== Task to carry out ==
Respond with exact copies of the lines running from the line that contains "v (axes c) (coord c) (elements c)" to the end of the material.

== Working data ==
- Opening Delimiter -

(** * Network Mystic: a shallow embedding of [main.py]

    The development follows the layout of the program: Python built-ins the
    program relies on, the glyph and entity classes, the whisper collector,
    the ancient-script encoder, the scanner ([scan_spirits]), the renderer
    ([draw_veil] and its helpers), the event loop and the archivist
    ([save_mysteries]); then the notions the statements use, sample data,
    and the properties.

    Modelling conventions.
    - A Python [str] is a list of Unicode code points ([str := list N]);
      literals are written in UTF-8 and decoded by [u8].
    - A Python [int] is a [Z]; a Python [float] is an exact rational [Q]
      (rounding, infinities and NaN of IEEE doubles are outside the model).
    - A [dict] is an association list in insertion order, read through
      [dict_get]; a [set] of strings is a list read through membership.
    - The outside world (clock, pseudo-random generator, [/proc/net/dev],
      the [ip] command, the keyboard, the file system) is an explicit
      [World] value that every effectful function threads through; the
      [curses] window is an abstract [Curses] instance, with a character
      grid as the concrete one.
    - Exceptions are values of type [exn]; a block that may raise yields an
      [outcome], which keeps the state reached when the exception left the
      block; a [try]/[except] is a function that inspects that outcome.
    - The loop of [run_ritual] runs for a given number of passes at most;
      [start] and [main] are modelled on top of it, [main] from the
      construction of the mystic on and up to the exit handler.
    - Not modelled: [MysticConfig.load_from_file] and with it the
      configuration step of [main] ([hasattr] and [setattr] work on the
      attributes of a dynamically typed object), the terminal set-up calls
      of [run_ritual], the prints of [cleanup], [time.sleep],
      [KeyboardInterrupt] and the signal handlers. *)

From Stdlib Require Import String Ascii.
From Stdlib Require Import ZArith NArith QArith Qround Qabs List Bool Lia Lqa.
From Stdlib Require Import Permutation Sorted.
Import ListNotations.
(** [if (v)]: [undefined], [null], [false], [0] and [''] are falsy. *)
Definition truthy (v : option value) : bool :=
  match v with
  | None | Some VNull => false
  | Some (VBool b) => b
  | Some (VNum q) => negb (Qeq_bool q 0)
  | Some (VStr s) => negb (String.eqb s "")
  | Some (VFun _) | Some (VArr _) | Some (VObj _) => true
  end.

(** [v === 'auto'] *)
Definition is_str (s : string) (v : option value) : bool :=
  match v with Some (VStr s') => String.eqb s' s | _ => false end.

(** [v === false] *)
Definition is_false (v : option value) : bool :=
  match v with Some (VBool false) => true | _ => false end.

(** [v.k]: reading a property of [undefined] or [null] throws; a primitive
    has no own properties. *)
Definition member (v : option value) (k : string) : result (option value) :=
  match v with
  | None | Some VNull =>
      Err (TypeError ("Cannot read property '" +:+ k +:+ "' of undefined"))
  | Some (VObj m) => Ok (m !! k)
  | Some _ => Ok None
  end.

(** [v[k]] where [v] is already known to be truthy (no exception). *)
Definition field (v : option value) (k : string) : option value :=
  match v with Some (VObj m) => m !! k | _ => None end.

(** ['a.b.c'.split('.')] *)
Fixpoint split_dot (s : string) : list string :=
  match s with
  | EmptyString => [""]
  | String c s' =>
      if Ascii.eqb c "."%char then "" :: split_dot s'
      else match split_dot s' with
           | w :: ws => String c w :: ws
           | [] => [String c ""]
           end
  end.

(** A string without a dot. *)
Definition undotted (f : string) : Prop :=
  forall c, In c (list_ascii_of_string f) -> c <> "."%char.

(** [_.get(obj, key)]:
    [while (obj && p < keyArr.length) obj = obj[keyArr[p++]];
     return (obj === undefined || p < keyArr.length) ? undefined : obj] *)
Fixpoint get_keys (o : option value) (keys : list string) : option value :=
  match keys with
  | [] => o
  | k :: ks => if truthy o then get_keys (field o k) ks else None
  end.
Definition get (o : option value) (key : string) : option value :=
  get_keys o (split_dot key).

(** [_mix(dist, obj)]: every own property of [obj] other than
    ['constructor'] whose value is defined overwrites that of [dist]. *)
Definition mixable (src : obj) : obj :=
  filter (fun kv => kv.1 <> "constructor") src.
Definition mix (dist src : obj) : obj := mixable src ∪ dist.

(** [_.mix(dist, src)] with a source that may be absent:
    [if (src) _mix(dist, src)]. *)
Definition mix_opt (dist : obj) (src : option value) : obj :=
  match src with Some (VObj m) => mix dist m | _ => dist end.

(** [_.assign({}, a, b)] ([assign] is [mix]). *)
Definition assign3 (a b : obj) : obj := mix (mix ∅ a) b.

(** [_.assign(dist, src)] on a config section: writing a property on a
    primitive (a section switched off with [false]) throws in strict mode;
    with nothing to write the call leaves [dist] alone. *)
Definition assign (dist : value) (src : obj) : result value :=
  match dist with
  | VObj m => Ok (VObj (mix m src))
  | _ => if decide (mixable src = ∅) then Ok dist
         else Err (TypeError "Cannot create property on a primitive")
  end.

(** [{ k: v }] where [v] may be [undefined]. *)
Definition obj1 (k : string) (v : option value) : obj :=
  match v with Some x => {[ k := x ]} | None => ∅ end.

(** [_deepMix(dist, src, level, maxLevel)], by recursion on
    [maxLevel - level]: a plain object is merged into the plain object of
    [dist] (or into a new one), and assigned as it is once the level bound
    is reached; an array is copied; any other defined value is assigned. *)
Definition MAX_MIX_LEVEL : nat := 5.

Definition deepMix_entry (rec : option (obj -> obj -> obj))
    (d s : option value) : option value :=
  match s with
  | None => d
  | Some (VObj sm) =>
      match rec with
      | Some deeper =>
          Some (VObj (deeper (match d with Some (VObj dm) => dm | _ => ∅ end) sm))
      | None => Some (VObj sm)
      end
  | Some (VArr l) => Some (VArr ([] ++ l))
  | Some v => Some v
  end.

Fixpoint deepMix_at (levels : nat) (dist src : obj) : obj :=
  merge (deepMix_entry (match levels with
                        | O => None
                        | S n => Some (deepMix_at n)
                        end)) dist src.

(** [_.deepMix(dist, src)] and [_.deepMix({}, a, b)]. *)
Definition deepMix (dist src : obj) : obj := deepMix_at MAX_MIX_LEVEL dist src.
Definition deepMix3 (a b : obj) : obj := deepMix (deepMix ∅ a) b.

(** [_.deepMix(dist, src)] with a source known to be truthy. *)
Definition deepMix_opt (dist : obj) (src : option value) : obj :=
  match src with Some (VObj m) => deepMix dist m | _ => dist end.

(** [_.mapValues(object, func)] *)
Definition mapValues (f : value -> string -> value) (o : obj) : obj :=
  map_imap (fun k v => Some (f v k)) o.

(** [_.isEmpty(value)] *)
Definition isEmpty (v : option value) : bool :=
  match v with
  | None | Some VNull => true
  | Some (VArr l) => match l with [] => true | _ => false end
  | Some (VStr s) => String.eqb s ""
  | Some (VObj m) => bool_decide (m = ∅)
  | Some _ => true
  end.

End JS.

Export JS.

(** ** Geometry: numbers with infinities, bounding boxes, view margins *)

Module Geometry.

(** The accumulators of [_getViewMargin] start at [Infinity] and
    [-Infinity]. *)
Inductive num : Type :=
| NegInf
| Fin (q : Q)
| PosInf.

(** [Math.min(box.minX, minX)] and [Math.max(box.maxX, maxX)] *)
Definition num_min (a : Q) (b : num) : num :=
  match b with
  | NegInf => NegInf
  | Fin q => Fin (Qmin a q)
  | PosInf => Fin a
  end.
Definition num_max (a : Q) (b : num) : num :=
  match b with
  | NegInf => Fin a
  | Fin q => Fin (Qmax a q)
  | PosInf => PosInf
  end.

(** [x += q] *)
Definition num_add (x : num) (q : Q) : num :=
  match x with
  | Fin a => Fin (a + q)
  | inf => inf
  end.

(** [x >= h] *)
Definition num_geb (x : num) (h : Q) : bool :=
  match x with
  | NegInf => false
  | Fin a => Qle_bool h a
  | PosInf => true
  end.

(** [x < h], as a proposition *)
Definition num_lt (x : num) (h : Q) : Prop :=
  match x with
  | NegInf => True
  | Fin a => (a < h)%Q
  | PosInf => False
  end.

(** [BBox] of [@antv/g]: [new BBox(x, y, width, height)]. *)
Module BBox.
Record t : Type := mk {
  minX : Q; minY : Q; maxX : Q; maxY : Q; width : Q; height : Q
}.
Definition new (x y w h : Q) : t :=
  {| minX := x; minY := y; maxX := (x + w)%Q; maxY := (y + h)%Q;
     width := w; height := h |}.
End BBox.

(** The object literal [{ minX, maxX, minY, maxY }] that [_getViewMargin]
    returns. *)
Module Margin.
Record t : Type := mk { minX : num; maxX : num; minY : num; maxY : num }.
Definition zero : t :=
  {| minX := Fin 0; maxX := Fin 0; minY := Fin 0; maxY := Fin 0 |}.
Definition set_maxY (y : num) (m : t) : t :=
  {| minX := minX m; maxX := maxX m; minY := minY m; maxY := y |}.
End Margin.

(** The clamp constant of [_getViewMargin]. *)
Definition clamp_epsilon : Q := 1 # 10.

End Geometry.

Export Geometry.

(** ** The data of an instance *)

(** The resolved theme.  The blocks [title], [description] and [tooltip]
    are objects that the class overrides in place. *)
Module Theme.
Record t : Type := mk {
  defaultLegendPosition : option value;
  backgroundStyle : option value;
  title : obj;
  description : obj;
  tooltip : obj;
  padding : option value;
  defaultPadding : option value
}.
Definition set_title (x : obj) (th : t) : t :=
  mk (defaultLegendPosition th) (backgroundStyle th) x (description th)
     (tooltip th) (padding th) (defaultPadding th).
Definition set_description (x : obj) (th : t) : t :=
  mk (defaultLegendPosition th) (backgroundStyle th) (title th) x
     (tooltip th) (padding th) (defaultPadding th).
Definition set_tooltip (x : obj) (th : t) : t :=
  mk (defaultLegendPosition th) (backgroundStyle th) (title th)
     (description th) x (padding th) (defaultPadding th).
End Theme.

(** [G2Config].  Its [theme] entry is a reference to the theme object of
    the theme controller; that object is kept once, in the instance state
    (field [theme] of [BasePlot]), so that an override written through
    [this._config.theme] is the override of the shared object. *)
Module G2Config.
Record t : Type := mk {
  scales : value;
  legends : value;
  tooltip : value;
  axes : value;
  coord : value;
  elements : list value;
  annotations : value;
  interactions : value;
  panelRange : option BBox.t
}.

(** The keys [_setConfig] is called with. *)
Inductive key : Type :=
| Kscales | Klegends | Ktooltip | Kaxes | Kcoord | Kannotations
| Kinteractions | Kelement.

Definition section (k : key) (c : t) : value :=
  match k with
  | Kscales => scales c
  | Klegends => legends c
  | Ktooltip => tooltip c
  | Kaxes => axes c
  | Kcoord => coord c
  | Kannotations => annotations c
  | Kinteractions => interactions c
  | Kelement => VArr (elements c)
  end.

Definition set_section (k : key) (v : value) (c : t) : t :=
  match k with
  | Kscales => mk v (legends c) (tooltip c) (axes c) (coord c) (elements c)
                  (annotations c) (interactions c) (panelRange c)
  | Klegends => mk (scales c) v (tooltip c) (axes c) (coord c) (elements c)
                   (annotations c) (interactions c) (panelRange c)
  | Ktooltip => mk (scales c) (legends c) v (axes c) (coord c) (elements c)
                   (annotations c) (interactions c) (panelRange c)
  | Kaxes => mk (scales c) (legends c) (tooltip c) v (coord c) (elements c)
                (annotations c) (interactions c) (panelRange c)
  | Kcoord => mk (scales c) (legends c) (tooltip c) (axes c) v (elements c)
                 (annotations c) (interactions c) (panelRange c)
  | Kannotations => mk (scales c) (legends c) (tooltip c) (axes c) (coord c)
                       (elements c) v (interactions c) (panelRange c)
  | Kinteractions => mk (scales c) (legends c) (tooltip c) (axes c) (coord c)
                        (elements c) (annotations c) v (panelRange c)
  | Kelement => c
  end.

- Closing Delimiter -

== Exercise answer ==
  | Ktooltip => mk (scales c) (legends c) v (axes c) (coord c) (elements c)
                   (annotations c) (interactions c) (panelRange c)
  | Kaxes => mk (scales c) (legends c) (tooltip c) v (coord c) (elements c)
                (annotations c) (interactions c) (panelRange c)
  | Kcoord => mk (scales c) (legends c) (tooltip c) (axes c) v (elements c)
                 (annotations c) (interactions c) (panelRange c)
  | Kannotations => mk (scales c) (legends c) (tooltip c) (axes c) (coord c)
                       (elements c) v (interactions c) (panelRange c)
  | Kinteractions => mk (scales c) (legends c) (tooltip c) (axes c) (coord c)
                        (elements c) (annotations c) v (panelRange c)
  | Kelement => c
  end.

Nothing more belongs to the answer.